Collected data:
··········

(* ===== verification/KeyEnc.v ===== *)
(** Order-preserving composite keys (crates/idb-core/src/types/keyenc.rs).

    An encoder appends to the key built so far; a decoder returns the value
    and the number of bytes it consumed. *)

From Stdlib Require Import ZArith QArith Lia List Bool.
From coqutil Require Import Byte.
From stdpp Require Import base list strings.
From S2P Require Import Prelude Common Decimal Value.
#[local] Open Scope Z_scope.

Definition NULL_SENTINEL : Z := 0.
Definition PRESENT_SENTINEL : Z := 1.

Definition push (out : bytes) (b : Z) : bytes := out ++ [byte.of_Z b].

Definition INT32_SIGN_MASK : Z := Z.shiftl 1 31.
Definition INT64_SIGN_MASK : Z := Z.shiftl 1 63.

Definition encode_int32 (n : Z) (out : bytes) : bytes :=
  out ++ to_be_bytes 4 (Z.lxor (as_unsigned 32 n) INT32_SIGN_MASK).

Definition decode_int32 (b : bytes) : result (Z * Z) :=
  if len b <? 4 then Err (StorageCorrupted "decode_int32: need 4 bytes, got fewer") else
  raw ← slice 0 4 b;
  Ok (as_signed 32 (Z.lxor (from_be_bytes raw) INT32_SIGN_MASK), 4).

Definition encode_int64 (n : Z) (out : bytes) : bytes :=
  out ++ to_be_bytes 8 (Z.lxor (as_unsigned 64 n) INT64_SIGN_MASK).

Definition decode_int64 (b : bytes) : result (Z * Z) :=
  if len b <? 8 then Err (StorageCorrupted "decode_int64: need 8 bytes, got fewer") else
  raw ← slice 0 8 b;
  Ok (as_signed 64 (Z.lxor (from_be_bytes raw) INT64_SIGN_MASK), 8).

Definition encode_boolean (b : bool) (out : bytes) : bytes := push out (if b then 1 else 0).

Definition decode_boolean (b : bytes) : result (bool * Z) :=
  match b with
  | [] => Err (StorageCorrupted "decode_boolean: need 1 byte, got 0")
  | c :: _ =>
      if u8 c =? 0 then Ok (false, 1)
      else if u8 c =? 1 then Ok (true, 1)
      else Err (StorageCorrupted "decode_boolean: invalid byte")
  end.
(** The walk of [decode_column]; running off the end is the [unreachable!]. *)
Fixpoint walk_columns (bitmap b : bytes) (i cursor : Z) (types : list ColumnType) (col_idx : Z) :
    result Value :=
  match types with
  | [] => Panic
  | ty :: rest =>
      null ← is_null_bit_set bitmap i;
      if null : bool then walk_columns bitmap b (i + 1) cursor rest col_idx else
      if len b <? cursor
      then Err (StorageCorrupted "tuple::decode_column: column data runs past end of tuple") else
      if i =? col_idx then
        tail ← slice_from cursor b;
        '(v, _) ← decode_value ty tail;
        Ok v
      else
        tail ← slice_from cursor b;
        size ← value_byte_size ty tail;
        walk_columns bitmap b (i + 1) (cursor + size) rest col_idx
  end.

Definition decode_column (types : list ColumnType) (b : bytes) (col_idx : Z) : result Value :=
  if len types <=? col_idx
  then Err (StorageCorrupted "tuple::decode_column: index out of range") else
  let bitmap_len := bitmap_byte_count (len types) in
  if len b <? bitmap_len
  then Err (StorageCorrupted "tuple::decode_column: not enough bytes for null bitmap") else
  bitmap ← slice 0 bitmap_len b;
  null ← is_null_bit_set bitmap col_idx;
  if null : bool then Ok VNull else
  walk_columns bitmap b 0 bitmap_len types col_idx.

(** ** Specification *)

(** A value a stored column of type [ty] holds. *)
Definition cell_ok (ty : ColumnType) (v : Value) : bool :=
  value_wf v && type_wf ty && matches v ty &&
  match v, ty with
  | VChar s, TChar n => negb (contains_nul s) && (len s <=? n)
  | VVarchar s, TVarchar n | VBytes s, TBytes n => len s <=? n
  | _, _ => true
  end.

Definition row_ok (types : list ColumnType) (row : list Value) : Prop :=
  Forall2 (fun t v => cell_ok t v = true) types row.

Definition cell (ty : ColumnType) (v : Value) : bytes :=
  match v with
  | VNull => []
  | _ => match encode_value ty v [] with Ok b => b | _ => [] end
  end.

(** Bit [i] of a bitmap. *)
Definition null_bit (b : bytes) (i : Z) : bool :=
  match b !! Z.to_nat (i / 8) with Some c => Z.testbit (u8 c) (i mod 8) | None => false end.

··········

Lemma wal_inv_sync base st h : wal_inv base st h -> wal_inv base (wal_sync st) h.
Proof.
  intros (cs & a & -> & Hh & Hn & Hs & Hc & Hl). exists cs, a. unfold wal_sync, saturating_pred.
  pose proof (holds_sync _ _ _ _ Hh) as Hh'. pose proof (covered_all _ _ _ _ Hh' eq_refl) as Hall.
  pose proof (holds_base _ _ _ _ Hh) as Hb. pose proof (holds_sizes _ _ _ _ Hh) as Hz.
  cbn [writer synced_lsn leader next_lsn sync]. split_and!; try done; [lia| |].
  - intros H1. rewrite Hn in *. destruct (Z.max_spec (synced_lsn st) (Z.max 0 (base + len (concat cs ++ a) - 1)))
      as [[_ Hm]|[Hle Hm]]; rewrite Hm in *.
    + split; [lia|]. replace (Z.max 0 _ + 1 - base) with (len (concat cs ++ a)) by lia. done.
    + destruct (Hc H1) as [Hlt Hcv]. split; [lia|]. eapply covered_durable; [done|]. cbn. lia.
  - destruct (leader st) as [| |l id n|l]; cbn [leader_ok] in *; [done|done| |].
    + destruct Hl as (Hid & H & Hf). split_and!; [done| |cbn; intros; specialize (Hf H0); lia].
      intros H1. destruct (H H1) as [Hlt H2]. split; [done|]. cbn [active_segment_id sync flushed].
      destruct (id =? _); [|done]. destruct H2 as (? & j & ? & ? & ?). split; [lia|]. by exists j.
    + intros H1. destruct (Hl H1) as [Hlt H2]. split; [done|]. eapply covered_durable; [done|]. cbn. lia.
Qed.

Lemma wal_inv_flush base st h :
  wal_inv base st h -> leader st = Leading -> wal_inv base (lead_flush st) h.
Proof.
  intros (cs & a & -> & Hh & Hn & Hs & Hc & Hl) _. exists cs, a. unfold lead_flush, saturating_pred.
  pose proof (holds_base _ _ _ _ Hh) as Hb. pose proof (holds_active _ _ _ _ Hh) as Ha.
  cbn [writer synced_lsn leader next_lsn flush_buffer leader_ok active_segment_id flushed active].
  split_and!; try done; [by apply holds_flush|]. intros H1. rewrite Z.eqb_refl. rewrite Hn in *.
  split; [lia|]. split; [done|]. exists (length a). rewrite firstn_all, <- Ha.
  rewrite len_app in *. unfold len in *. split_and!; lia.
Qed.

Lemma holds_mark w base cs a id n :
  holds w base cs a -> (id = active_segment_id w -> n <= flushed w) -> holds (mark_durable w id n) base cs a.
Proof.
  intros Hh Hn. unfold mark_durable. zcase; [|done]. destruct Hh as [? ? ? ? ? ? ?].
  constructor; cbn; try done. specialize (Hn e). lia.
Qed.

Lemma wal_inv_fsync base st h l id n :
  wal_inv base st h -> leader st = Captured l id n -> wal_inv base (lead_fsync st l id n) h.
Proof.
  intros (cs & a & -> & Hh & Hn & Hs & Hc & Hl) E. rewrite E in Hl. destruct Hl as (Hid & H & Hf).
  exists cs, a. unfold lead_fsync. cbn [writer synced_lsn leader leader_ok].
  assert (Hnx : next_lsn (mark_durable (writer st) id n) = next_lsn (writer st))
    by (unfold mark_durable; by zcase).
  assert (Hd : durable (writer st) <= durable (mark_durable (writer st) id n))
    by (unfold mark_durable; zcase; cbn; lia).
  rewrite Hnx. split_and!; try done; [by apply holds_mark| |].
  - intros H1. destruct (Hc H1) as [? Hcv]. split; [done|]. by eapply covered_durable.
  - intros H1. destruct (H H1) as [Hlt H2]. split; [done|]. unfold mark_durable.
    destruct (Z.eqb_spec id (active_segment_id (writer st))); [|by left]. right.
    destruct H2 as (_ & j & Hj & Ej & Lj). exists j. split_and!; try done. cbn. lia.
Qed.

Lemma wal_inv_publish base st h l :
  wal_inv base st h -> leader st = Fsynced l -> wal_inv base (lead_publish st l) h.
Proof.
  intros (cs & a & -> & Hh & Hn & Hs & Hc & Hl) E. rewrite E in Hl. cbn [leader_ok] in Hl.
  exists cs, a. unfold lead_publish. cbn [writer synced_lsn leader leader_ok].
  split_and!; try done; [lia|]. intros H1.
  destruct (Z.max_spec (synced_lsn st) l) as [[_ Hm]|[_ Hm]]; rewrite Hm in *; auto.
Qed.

··········

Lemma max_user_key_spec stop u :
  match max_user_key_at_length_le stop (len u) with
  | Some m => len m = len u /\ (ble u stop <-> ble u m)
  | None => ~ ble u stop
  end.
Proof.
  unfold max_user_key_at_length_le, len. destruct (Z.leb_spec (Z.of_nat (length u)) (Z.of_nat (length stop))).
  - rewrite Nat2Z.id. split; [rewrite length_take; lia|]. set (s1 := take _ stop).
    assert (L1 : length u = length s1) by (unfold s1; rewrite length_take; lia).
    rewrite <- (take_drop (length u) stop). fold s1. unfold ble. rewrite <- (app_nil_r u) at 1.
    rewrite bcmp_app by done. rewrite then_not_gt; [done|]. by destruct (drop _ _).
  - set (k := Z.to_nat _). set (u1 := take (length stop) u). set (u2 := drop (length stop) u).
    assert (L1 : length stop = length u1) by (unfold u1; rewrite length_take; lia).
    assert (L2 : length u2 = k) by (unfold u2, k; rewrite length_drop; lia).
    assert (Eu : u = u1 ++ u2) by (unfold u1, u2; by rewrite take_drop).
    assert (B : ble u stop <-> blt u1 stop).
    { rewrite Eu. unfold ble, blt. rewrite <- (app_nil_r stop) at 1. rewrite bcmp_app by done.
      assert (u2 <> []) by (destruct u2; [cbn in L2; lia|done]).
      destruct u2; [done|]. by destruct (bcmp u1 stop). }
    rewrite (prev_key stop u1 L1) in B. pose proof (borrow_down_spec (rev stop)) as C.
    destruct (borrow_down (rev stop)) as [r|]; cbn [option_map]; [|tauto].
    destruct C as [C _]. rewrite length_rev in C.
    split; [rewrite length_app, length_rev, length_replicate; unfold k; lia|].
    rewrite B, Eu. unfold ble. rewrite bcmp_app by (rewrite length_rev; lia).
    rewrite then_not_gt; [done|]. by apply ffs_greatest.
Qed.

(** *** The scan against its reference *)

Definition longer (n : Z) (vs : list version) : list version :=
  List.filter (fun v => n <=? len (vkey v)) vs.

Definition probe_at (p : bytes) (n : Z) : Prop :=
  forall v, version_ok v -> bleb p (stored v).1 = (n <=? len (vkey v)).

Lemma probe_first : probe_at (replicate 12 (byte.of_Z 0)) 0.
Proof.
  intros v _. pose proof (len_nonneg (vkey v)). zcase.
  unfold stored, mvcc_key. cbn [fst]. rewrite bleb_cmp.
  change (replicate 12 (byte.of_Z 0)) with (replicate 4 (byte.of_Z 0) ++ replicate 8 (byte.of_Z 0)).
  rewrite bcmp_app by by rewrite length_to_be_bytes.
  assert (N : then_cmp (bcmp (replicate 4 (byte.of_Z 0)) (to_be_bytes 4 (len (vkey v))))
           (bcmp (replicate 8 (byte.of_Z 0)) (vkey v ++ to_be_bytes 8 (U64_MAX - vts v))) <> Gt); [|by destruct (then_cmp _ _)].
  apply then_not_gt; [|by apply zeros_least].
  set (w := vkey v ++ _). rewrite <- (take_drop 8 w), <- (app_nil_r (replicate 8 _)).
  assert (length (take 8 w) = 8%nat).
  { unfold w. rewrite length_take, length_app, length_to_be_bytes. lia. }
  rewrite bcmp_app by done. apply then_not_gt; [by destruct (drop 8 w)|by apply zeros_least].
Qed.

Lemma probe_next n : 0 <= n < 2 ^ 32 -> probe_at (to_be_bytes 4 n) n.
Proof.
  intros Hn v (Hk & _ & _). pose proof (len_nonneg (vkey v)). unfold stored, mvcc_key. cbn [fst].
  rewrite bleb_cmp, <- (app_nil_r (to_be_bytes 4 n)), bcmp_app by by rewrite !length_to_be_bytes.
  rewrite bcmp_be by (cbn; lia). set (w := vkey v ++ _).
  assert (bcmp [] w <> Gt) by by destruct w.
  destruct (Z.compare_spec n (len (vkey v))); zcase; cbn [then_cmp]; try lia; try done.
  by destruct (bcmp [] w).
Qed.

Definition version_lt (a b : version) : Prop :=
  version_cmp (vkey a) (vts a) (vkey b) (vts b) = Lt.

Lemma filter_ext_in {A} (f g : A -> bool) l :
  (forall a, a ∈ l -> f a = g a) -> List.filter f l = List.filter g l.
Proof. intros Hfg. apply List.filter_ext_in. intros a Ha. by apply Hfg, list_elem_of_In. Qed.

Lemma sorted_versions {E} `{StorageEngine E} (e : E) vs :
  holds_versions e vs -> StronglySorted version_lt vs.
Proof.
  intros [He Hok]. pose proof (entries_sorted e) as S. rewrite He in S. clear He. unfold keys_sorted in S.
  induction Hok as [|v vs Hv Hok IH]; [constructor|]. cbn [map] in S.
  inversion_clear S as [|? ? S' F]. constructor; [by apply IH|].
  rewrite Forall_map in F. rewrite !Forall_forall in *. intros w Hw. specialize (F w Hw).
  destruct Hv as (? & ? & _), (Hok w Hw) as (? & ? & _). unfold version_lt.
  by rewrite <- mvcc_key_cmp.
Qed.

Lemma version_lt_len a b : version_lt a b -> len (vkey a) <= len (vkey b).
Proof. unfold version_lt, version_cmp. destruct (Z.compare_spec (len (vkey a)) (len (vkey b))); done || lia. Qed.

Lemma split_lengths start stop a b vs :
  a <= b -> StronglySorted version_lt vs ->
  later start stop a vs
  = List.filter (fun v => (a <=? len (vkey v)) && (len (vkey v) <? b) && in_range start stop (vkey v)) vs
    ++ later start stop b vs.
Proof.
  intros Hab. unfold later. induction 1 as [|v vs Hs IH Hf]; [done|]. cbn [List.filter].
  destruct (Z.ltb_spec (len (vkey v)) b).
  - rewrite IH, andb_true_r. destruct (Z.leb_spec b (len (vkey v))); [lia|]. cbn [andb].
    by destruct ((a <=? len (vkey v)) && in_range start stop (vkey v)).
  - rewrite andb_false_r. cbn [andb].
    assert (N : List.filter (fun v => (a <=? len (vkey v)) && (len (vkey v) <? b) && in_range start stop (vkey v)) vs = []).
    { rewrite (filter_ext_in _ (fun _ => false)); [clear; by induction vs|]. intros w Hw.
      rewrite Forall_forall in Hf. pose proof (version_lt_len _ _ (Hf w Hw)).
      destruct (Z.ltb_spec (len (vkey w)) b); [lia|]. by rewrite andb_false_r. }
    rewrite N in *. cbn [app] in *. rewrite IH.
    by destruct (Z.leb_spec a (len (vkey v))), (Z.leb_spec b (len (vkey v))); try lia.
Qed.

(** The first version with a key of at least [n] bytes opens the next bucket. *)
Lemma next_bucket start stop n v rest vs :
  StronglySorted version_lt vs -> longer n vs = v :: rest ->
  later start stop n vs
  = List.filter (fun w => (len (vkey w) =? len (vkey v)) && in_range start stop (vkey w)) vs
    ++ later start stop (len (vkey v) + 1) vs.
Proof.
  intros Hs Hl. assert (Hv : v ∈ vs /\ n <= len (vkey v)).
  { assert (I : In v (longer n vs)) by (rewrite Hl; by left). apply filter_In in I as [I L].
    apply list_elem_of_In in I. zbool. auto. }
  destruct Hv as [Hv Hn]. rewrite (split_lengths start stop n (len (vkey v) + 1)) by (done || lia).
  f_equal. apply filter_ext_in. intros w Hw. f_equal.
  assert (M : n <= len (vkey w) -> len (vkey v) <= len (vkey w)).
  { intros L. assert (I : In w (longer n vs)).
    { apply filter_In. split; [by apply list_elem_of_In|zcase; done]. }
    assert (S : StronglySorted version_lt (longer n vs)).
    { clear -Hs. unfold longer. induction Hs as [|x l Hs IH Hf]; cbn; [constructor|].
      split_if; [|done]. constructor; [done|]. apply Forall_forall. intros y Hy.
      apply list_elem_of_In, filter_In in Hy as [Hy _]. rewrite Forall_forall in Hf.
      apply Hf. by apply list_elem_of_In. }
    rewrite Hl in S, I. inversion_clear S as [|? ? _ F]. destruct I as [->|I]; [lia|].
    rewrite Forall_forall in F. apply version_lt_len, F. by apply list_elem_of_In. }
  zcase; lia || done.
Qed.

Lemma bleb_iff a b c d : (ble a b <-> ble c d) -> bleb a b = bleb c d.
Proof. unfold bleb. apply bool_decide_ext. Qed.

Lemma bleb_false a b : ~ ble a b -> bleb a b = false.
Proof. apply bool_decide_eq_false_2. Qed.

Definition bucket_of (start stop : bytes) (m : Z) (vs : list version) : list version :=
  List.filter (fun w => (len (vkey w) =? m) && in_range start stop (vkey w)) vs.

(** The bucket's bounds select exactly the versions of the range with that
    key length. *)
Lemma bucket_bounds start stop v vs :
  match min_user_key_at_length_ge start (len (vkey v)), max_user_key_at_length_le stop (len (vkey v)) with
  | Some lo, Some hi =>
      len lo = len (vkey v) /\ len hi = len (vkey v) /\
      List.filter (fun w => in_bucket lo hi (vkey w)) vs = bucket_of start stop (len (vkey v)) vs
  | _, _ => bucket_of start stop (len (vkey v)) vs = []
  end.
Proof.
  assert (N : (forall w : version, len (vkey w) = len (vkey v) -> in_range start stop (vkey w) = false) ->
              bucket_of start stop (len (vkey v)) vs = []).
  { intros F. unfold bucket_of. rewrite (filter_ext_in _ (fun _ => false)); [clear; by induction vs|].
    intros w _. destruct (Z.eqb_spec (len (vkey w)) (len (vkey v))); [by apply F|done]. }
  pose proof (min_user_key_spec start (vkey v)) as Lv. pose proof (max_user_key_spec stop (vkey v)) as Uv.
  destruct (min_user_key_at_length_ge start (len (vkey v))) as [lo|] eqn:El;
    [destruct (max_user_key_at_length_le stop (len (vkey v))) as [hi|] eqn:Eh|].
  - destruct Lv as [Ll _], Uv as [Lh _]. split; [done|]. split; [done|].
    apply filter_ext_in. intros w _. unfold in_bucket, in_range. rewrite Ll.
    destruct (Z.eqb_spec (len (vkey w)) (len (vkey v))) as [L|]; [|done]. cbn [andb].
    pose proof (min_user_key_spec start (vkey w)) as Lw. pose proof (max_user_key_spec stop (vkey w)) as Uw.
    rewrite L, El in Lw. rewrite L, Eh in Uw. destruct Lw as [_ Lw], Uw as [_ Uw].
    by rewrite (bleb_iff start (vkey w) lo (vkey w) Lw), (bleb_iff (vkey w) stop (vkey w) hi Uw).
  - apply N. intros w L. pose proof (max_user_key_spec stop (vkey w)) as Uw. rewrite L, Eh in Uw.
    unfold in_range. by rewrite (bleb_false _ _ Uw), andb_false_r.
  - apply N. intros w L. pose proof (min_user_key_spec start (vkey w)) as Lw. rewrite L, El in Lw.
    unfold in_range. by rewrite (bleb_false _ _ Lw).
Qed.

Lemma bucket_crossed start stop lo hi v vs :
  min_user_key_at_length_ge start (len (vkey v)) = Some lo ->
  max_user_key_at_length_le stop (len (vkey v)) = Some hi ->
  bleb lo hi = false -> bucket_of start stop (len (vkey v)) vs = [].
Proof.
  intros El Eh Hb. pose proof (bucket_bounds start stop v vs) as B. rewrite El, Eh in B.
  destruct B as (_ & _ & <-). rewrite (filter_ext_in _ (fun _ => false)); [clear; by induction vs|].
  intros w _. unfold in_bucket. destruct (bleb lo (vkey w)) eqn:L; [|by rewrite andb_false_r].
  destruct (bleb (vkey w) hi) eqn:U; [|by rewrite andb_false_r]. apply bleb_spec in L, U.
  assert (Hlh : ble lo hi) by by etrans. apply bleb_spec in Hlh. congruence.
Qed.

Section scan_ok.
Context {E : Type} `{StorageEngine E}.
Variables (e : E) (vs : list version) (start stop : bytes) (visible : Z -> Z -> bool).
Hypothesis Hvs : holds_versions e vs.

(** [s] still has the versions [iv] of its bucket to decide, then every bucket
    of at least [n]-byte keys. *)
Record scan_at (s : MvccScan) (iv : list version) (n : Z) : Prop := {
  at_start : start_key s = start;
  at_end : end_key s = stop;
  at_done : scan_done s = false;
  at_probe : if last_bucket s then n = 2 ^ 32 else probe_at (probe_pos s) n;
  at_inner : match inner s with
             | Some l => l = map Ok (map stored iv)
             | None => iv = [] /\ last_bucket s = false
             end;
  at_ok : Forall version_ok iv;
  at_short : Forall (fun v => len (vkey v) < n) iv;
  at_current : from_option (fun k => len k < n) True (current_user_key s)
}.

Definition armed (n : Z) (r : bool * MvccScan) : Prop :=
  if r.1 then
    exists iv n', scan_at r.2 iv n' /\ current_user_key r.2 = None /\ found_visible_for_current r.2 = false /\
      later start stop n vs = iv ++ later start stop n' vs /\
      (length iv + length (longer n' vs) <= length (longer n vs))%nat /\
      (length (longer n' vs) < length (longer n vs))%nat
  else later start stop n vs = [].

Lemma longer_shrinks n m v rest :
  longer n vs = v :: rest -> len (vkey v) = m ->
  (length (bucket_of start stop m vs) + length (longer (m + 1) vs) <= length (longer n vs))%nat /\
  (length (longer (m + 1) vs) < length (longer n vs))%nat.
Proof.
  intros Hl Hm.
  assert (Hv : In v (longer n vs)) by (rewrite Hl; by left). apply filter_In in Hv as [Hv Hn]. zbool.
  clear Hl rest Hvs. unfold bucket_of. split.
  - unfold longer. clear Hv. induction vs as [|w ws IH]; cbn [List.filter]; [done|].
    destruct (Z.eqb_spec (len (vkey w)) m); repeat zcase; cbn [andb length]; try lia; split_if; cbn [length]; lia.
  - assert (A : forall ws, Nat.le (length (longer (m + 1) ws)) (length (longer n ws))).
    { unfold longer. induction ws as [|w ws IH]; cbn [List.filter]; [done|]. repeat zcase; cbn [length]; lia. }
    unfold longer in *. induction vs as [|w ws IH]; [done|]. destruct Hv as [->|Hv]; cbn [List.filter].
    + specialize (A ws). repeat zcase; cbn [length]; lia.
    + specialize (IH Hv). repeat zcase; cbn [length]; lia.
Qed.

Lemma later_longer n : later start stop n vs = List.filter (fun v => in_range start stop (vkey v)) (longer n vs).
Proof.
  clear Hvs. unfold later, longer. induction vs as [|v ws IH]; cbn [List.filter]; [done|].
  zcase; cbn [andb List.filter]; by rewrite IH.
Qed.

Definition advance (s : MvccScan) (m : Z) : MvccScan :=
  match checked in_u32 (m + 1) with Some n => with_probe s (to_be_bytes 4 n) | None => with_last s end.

··········

Only the lines above from the one with "by destruct (bcmp [] w)." through the one with "Proof. unfold version_lt, version_cmp." should be duplicated, character for character.

Response area:
  by destruct (bcmp [] w).
Qed.

Definition version_lt (a b : version) : Prop :=
  version_cmp (vkey a) (vts a) (vkey b) (vts b) = Lt.

Lemma filter_ext_in {A} (f g : A -> bool) l :
  (forall a, a ∈ l -> f a = g a) -> List.filter f l = List.filter g l.
Proof. intros Hfg. apply List.filter_ext_in. intros a Ha. by apply Hfg, list_elem_of_In. Qed.

Lemma sorted_versions {E} `{StorageEngine E} (e : E) vs :
  holds_versions e vs -> StronglySorted version_lt vs.
Proof.
  intros [He Hok]. pose proof (entries_sorted e) as S. rewrite He in S. clear He. unfold keys_sorted in S.
  induction Hok as [|v vs Hv Hok IH]; [constructor|]. cbn [map] in S.
  inversion_clear S as [|? ? S' F]. constructor; [by apply IH|].
  rewrite Forall_map in F. rewrite !Forall_forall in *. intros w Hw. specialize (F w Hw).
  destruct Hv as (? & ? & _), (Hok w Hw) as (? & ? & _). unfold version_lt.
  by rewrite <- mvcc_key_cmp.
Qed.

Lemma version_lt_len a b : version_lt a b -> len (vkey a) <= len (vkey b).
Proof. unfold version_lt, version_cmp. destruct (Z.compare_spec (len (vkey a)) (len (vkey b))); done || lia. Qed.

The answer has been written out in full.